From the records below, copy each line in which the string "Require" occurs.
*** Source material Section Begins ***
(** * Storage clients of the Snowflake connector: S3 REST client and local client

    A shallow embedding of [s3_storage_client.py] and
    [local_storage_client.py], and the properties of their behaviour.

    Conventions of the embedding.
    - Python [str] and [bytes] are both byte strings here ([string]); text is
      taken to be ASCII, so [encode("utf-8")] and [decode("utf-8")] are the
      identity and are not written.
    - Python [int] is [Z].
    - A Python [dict] that is iterated is an insertion-ordered association
      list with unique keys ([dict]); maps that are only looked up are [gmap].
    - A method is a function from the state of the object (and of its
      surroundings) to an outcome and a new state; a raised exception is the
      outcome [Raise e], and the state reached when it was raised is kept.
    - Libraries the code calls but does not contain (the XML parser, the
      hash functions, URL quoting, the HTTP layer of the base class) are
      fields of type classes; every theorem holds for all their instances. *)

From Stdlib Require Import ZArith String Ascii List Lia Bool Sorted.
From stdpp Require Import base option list strings gmap pretty.

Local Open Scope string_scope.
Local Open Scope Z_scope.
Local Set Warnings "-register-all,-clear-no-such-hyp".

(** ** Python values and built-ins *)

Module Py.

(** Exceptions the modelled code can raise. *)
Inductive Exn : Type :=
| KeyError (key : string)
| IndexError
| TypeError
| AttributeError
| ValueError
| ParseError
| HTTPError (status : Z)
| FileNotFoundError (path : string)
| IsADirectoryError (path : string)
| NotADirectoryError (path : string)
| OSError (what : string).

Inductive Res (A : Type) : Type :=
| Ok (a : A)
| Raise (e : Exn).
Arguments Ok {A} a.
Arguments Raise {A} e.

Definition code (c : ascii) : N := N_of_ascii c.

(** [str.lower] on ASCII text. *)
Definition lower_char (c : ascii) : ascii :=
  if ((65 <=? code c) && (code c <=? 90))%N
  then ascii_of_N (code c + 32) else c.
*** Source material Section Ends ***
Response to the exercise:
From Stdlib Require Import ZArith String Ascii List Lia Bool Sorted.
From stdpp Require Import base option list strings gmap pretty.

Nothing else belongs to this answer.